__ASSIGNMENT__: Report each line of the entries below that includes "fields".

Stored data
(** Where a run of [Deploy] on [svc] and [config] with [n] generators can
    stop, with the store it leaves and what it returns. *)
Inductive Deploy_shape (n : nat) (svc : SpinnakerService) (config : Object)
  (s : Store) : result unit -> Prop :=
| stop_resolve c e :
    completeConfig svc config = (c, Some e) ->
    trace s = [LogInfo "Retrieving complete Spinnaker configuration";
               CompleteConfig c (Some e)] ->
    h_c s = Some c -> h_l s = None -> h_status s = None ->
    Deploy_shape n svc config s (Return e)
| stop_construct c v verr outs e :
    completeConfig svc config = (c, None) ->
    GetHalConfigPropString c "version" = (v, verr) ->
    List.length outs < n ->
    trace s = t_forward c v verr outs
              ++ [NewTransformerCall (List.length outs) (Some e)] ->
    h_c s = Some (last outs c) -> h_l s = None -> h_status s = None ->
    Deploy_shape n svc config s (Return e)
| stop_forward c v verr outs c_out e :
    completeConfig svc config = (c, None) ->
    GetHalConfigPropString c "version" = (v, verr) ->
    List.length outs < n ->
    trace s = t_forward c v verr outs
              ++ [NewTransformerCall (List.length outs) None;
                  TransformConfigCall (List.length outs) (last outs c) c_out
                    (Some e)] ->
    h_c s = Some c_out -> h_l s = None -> h_status s = None ->
    Deploy_shape n svc config s (Return e)
| stop_generate c v verr outs e :
    completeConfig svc config = (c, None) ->
    GetHalConfigPropString c "version" = (v, verr) ->
    List.length outs = n ->
    trace s = t_forward c v verr outs
              ++ [LogInfo "Generating manifests with Halyard";
                  GenerateCall (last outs c) (Some e)] ->
    h_l s = None -> h_status s = None ->
    Deploy_shape n svc config s (Return e)
| stop_backward c v verr outs l mouts l_out st_out e :
    completeConfig svc config = (c, None) ->
    GetHalConfigPropString c "version" = (v, verr) ->
    List.length outs = n ->
    List.length mouts < n ->
    trace s = t_backward n svc c v verr outs l mouts
              ++ [TransformManifestsCall (n - 1 - List.length mouts)
                    (fst (last mouts (l, DeepCopy (Status svc))))
                    (snd (last mouts (l, DeepCopy (Status svc))))
                    l_out st_out (Some e)] ->
    h_l s = Some l_out -> h_status s = Some st_out ->
    Deploy_shape n svc config s (Return e)
| stop_persist c v verr outs l mouts e :
    completeConfig svc config = (c, None) ->
    GetHalConfigPropString c "version" = (v, verr) ->
    List.length outs = n ->
    List.length mouts = n ->
    trace s = t_persist n svc c v verr outs l mouts (Some e) ->
    Deploy_shape n svc config s (Return e)
| stop_commit c v verr outs l mouts st e :
    completeConfig svc config = (c, None) ->
    GetHalConfigPropString c "version" = (v, verr) ->
    List.length outs = n ->
    List.length mouts = n ->
    trace s = t_commit n svc c v verr outs l mouts st (Some e) ->
    Deploy_shape n svc config s (Return e)
| stop_done c v verr outs l mouts st :
    completeConfig svc config = (c, None) ->
    GetHalConfigPropString c "version" = (v, verr) ->
    List.length outs = n ->
    List.length mouts = n ->
    trace s = t_commit n svc c v verr outs l mouts st None ->
    Deploy_shape n svc config s (Ok tt).
(** * seller-apis: stock and price synchronisation for two marketplaces

    A shallow embedding of [seller.py] (Ozon) and [market.py] (Yandex Market):
    the reconciliation functions [create_stocks] / [create_prices], the price
    normaliser [price_conversion], the batcher [divide], the upload loops
    [upload_stocks] / [upload_prices], the paginated catalogue fetch
    [get_offer_ids] and the two [main] functions.

    Conventions.
    - A Python [str] is a Rocq [string] holding its UTF-8 bytes.  The
      characters the code looks for ('.', '0'..'9', '>') are ASCII and never
      occur inside a multi-byte UTF-8 sequence, so byte-wise processing agrees
      with code-point-wise processing.
    - [int] on a string follows CPython: characters outside ASCII that are
      white space or decimal digits are first turned into a space or the
      ASCII digit (the Unicode 14.0 tables of CPython 3.11), then an optional
      sign, digits with single underscores between them and surrounding ASCII
      white space are read.  The interpreter's configurable limit on the
      number of digits is left out.
    - A spreadsheet cell is a [pyval]: [None], an [int] or a [str].  Cells
      holding floats are outside the model.
    - A row of the spreadsheet (a Python [dict]) is a [gmap string pyval].
    - Functions that mutate their arguments or talk to the network live in a
      state-and-exception monad [M]. *)

From Stdlib Require Import ZArith Lia Ascii String.
From stdpp Require Import base numbers list gmap strings pretty.

Local Open Scope Z_scope.

(** ** Python values and builtins *)

Module Py.

Inductive pyexc : Type :=
  | ValueError
  | TypeError
  | AttributeError
  | IndexError
  | HTTPError
  | ConnectionError
  | ReadTimeout.

Inductive pyval : Type :=
  | VNone
  | VInt (n : Z)
  | VStr (s : string).

#[global] Instance pyexc_eq_dec : EqDecision pyexc.
Proof. solve_decision. Defined.
(** C3, as the code has it.  In the plain-text rendering (the one
    [getContext] asks for) the context of [buildContext] is the empty string
    exactly when every emitted document has an empty content and gets no
    metadata line; so a result without sources has an empty context, and a
    result with a source of non-empty content has a non-empty context.  A
    result of [getContext] without sources has an empty context, or is the
    diagnostic of the outer handler, or carries the summary (or the
    placeholder) of a web search that returned content and no sources.  An
    empty context with sources remains possible. *)
Theorem empty_context_characterised :
  (∀ (docs : list (Document any)) (options : option ContextBuilderOptions),
     formatAsJson (mergeOptions options) = Some false →
     (context (buildContext docs options) = ""
      ↔ Forall (addsNothing (mergeOptions options))
               (sources (buildContext docs options)))
     ∧ (sources (buildContext docs options) = [] →
        context (buildContext docs options) = "")
     ∧ (∀ d, d ∈ sources (buildContext docs options) → doc_content d ≠ "" →
             context (buildContext docs options) ≠ ""))
  ∧ (∀ this query options s r s',
       getContext this query options s = (Returns r, s') →
       pr_sources r = [] →
       pr_context r = ""
       ∨ (∃ e, r = diagnostic e)
       ∨ (∃ wc o,
            wc_sources wc = []
            ∧ truthy (wc_context wc) = true
            ∧ pr_context r = summary (summaryOf o))).
Proof.
  split; [apply buildContext_empty_context |].
  intros this query options s r s' Hget Hnil.
  destruct (getContext_exits this query options s r s' Hget)
    as [[e ->] | [(docs & cfg & ->) | (wc & o & Hcontent & ->)]].
  - right. left. by eexists.
  - left. simpl in *. apply fmap_nil_inv in Hnil.
    by apply (buildContext_empty_context docs (Some (contextOptions cfg))).
  - right. right. simpl in *. apply fmap_nil_inv in Hnil. by exists wc, o.
Qed.
(** The document a write proposes to store, and under which identity. *)
Definition proposed (collection : gmap nat Appointment) (w : Write) : option (nat * Appointment) :=
  match w with
  | Create fields => Some (fresh (dom collection), new_document fields)
  | Update id changes =>
      match collection !! id with
      | Some doc => Some (id, assign doc changes)
      | None => None
      end
  end.

(** [Appointment.create(fields)], or [findById], assignment and [save]. *)
Definition write (collection : gmap nat Appointment) (w : Write)
  : gmap nat Appointment * WriteResult :=
  match proposed collection w with
  | Some (id, doc) => save collection id doc
  | None => (collection, NotFound)
  end.

End AppointmentModel.

(** * The appointment workflow of HM_INTERVIEW_GUIDE.md

    The guide gives the state machine of the appointment status and the
    pre-save hook that enforces it. *)

Module StatusWorkflow.

(** State machine approach with validation *)
Definition appointmentStateMachine : list (string * list string) :=
  [ ("pending", ["approved"; "rejected"]);
    ("approved", ["completed"; "cancelled"]);
    ("rejected", ["pending"]);
    ("completed", []) ].

Fixpoint transitions_from (key : string) (machine : list (string * list string)) : option (list string) :=
  match machine with
  | [] => None
  | (k, v) :: rest => if k =? key then Some v else transitions_from key rest
  end.
(** * huggingface_auth: retry policy, join/refresh exchange and token checks

    A shallow embedding of [huggingface_auth.py].  Python exceptions are
    values of [exn]; a computation that may raise returns a [result]; code
    that mutates [self] or talks to the outside world threads a state.

    Conventions.
    - A Python [str] is represented by the [string] of its UTF-8 bytes, so
      that [str.encode()] and [bytes.decode()] are the identity on the
      representation (texts are assumed well-formed Unicode).
    - The initial delay is a finite float, given by its exact value.  Its
      product with [2 ** i], a power of two, is exact where it is finite;
      the conversion of [2 ** i] to a float raises [OverflowError] from
      [i = 1024] on.  A product that overflows to an infinity is too large
      for [time.sleep], as its exact value is: [time.sleep] raises
      [OverflowError] for every length that, in nanoseconds rounded away
      from zero, lies outside [-2^63 .. 2^63 - 1], and [ValueError] for a
      negative length inside that range.  The conversion to nanoseconds is
      taken exact.
    - The warning of the retry loop formats [func.__name__], the exception
      and the delay; formatting the exception is taken to succeed.
    - Logging never changes control flow; only the warning of the retry loop
      is recorded, as an event of the loop's trace. *)

From Stdlib Require Import ZArith QArith Qround List String Ascii Bool Lia.
Import ListNotations.
Local Open Scope Z_scope.
Set Warnings "-register-all".

(** ** Exceptions and results *)

(** Failures of [requests] other than [HTTPError]. *)
Inductive request_failure : Type :=
| ConnectionError
| Timeout
| SSLError
| TooManyRedirects.
(** A setter that puts [text] on line [k] of the input file, seen by
    [_read_line]. *)
Lemma set_line_then_read (k : nat) (text : string) :
  (k < length (readlines content))%nat ->
  has_char newline text = false ->
  let fs' := <[input_path self :=
                 writelines (<[k := text +:+ String newline EmptyString]>
                               (readlines content))]> fs in
  _edit_line self (input_path self) (Z.of_nat k) text fs = (Returned tt, fs')
  /\
  forall j : nat,
    _read_line self (input_path self) (Z.of_nat j) fs'
    = if decide (j = k) then Returned text
      else _read_line self (input_path self) (Z.of_nat j) fs.
Proof.
  intros Hk Htext fs'.
  assert (Hfs : fs !! input_path self
                = Some (writelines (readlines content)))
    by (by rewrite writelines_readlines).
  pose proof (readlines_lines_ok content) as Hok.
  split; [by apply edit_input_line|].
  intros j.
  rewrite (read_input_line self fs'
             (<[k := text +:+ String newline EmptyString]>
                (readlines content))).
  - rewrite (read_input_line self fs (readlines content)) by done.
    destruct (decide (j = k)) as [->|Hne].
    + rewrite list_lookup_insert_eq by done.
      by rewrite strip_newlines_line.
    + by rewrite list_lookup_insert_ne.
  - unfold fs'. by rewrite lookup_insert_eq.
  - by apply lines_ok_insert.
Qed.

(** X2: on an input file of more than four lines, setting
    [simulation_mode] to a text without line breaks makes the getter return
    that text and leaves what the other properties read ([module_config],
    line 7 and [calibrated_variable], [number_of_runs]) as it was. *)
Theorem simulation_mode_set_then_get (mode : string) :
  (4 < length (readlines content))%nat ->
  single_line mode ->
  let r := set_simulation_mode self mode fs in
  fst r = Returned tt /\
  simulation_mode self (snd r) = Returned mode /\
  number_of_runs self (snd r) = number_of_runs self fs /\
  (forall py_int, module_config py_int self (snd r)
                  = module_config py_int self fs) /\
  _read_line self (input_path self) 7 (snd r)
    = _read_line self (input_path self) 7 fs /\
  calibrated_variable self (snd r) = calibrated_variable self fs.
Proof.
  intros Hlen [Hmode _]. cbv zeta.
  destruct (set_line_then_read 4 mode Hlen Hmode) as [Hset Hread].
  unfold set_simulation_mode. change 4%Z with (Z.of_nat 4). rewrite Hset.
  simpl fst. simpl snd.
  unfold simulation_mode, number_of_runs, module_config, calibrated_variable.
  change 4%Z with (Z.of_nat 4). change 10%Z with (Z.of_nat 10).
  change 1%Z with (Z.of_nat 1). change 7%Z with (Z.of_nat 7).
  rewrite !Hread. simpl. repeat split; done.
Qed.

(** X3: on an input file of more than ten lines, setting [number_of_runs]
    to an integer makes the getter return the text [str] gives for it, a
    string and not an integer, and leaves what the other properties read
    as it was. *)
Theorem number_of_runs_set_then_get (py_str : Z -> string) (num_runs : Z) :
  (10 < length (readlines content))%nat ->
  single_line (py_str num_runs) ->
  let r := set_number_of_runs py_str self num_runs fs in
  fst r = Returned tt /\
  number_of_runs self (snd r) = Returned (py_str num_runs) /\
  simulation_mode self (snd r) = simulation_mode self fs /\
  (forall py_int, module_config py_int self (snd r)
                  = module_config py_int self fs) /\
  calibrated_variable self (snd r) = calibrated_variable self fs.
Proof.
  intros Hlen [Htext _]. cbv zeta.
  destruct (set_line_then_read 10 (py_str num_runs) Hlen Htext)
    as [Hset Hread].
  unfold set_number_of_runs. change 10%Z with (Z.of_nat 10). rewrite Hset.
  simpl fst. simpl snd.
  unfold simulation_mode, number_of_runs, module_config, calibrated_variable.
  change 4%Z with (Z.of_nat 4). change 10%Z with (Z.of_nat 10).
  change 1%Z with (Z.of_nat 1). change 7%Z with (Z.of_nat 7).
  rewrite !Hread. simpl. repeat split; done.
Qed.
(** * sawyer_utec: the open-loop pick and place demo

    A shallow embedding of [scripts/pick_place_demo.py] and the properties of
    its inverse-kinematics wrapper [get_ik], of the waypoint sequence
    [pick_place] and of the start-up code of [main].

    Python floats are IEEE binary64 numbers: they are modelled by Rocq's
    primitive floats, so that [zi+zpre_grasp] is the very addition the
    interpreter performs.  Dictionaries keyed by joint names are finite maps
    from strings.  The robot, the gripper and the IK service are an
    environment [Env] that answers each external call from the history of the
    run; every external call is recorded as an event. *)

From Stdlib Require Import ZArith Floats.
From stdpp Require Import gmap strings list fin_maps.
Set Warnings "-inexact-float".

(** ** Data *)

(** A Python [dict] from joint names to angles. *)
Abbreviation Dict := (gmap string float).

(** [(x, y, z)] and [(ew, ex, ey, ez)], as the docstrings give them. *)
Definition Position : Type := float * float * float.
Definition Quaternion : Type := float * float * float * float.
Definition Pose : Type := Position * Quaternion.
(** * The omega miner pipeline: search, download, clip, embed

    A shallow embedding of [omega/video_utils.py] and [omega/miner_utils.py].
    Python integers are [Z]; strings are [string]; the module-level set
    [existing_ids] is a [gset string]; temporary files are handles in an
    explicit store; exceptions are an [outcome] threaded through a small
    state-and-exception monad.  The external collaborators (yt-dlp, ffmpeg,
    the embedding model, the query rewriter) are fields of a [provider]
    record: functions of exactly the arguments the code hands them. *)

From Stdlib Require Import Ascii QArith.QArith_base.
From stdpp Require Import base numbers list gmap strings pretty.

Local Open Scope Z_scope.

(** ** Python primitives used by the two modules *)

Module Py.

(** [int(x)] on a float: truncation toward zero.  Floats are idealised as
    rationals. *)
Definition int_of_float (q : Q) : Z := Z.quot (Qnum q) (Z.pos (Qden q)).

(** Truthiness of a float. *)
Definition float_truthy (q : Q) : bool := negb (Qnum q =? 0).

(** [min(a, b)] on integers. *)
Definition min (a b : Z) : Z := Z.min a b.

(** [l[:k]]: a negative bound counts from the end. *)
Definition slice_to {A} (l : list A) (k : Z) : list A :=
  if 0 <=? k then take (Z.to_nat k) l
  else take (Z.to_nat (Z.of_nat (length l) + k)) l.

(** [needle in hay] on strings. *)
Fixpoint is_prefix (p s : string) : bool :=
  match p, s with
  | EmptyString, _ => true
  | String a p', String b s' => if decide (a = b) then is_prefix p' s' else false
  | String _ _, EmptyString => false
  end.

Fixpoint contains (needle hay : string) : bool :=
  is_prefix needle hay ||
  match hay with
  | EmptyString => false
  | String _ hay' => contains needle hay'
  end.

(** [any(p(x) for x in l)]. *)
Definition any {A} (p : A → bool) (l : list A) : bool := existsb p l.

(** [f"{z:02}"]: decimal, zero-padded to two characters (the sign counts
    toward the width). *)
Definition fmt02 (z : Z) : string :=
  let s := pretty z in
  if (String.length s <? 2)%nat then "0" +:+ s else s.

(** [int(n * 1.5)] for an integer [n]: the product is exact in binary
    floating point for every |n| < 2^52, and [int] truncates toward zero. *)
Definition int_times_1_5 (n : Z) : Z := Z.quot (3 * n) 2.

End Py.

(** ** omega.constants *)

(** Modelled from the spec: [omega/constants.py] is not among the sources;
    the spec fixes the default duration and the download ceiling at five
    minutes, 300 seconds. *)
Definition FIVE_MINUTES : Z := 300.

(** ** video_utils.seconds_to_str *)

Definition seconds_to_hms (seconds : Z) : Z * Z * Z :=
  let hours := seconds / 3600 in
  let minutes := (seconds mod 3600) / 60 in
  let seconds := seconds mod 60 in
  (hours, minutes, seconds).

Definition seconds_to_str (seconds : Z) : string :=
  let '(hours, minutes, seconds) := seconds_to_hms seconds in
  Py.fmt02 hours +:+ ":" +:+ Py.fmt02 minutes +:+ ":" +:+ Py.fmt02 seconds.

(** Reading a timestamp back: the digits up to the first character that is
    not one, and the three fields separated by colons.  Not part of the
    source; it states what the formatted string determines. *)
Fixpoint read_digits (acc : Z) (s : string) : Z * string :=
  match s with
  | String c s' =>
      match Ascii.is_nat c with
      | Some d => read_digits (10 * acc + Z.of_nat d) s'
      | None => (acc, s)
      end
  | EmptyString => (acc, s)
  end.

Definition str_to_seconds (s : string) : option Z :=
  let '(hours, s) := read_digits 0 s in
  match s with
  | String ":"%char s =>
      let '(minutes, s) := read_digits 0 s in
      match s with
      | String ":"%char s =>
          let '(seconds, s) := read_digits 0 s in
          match s with
          | EmptyString => Some (hours * 3600 + minutes * 60 + seconds)
          | _ => None
          end
      | _ => None
      end
  | _ => None
  end.


(** ** Exceptions *)

Inductive exn_class : Type :=
  | IPBlockedException
  | FakeVideoException
  | TypeError
  | KeyError
  | IndexError
  | OtherException.   (* any other subclass of Exception, raised by a library *)

Global Instance exn_class_eq_dec : EqDecision exn_class.
Proof. solve_decision. Defined.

__WRITTEN ANSWER__:
  | Create fields => Some (fresh (dom collection), new_document fields)
(** [Appointment.create(fields)], or [findById], assignment and [save]. *)
    the embedding model, the query rewriter) are fields of a [provider]
    not one, and the three fields separated by colons.  Not part of the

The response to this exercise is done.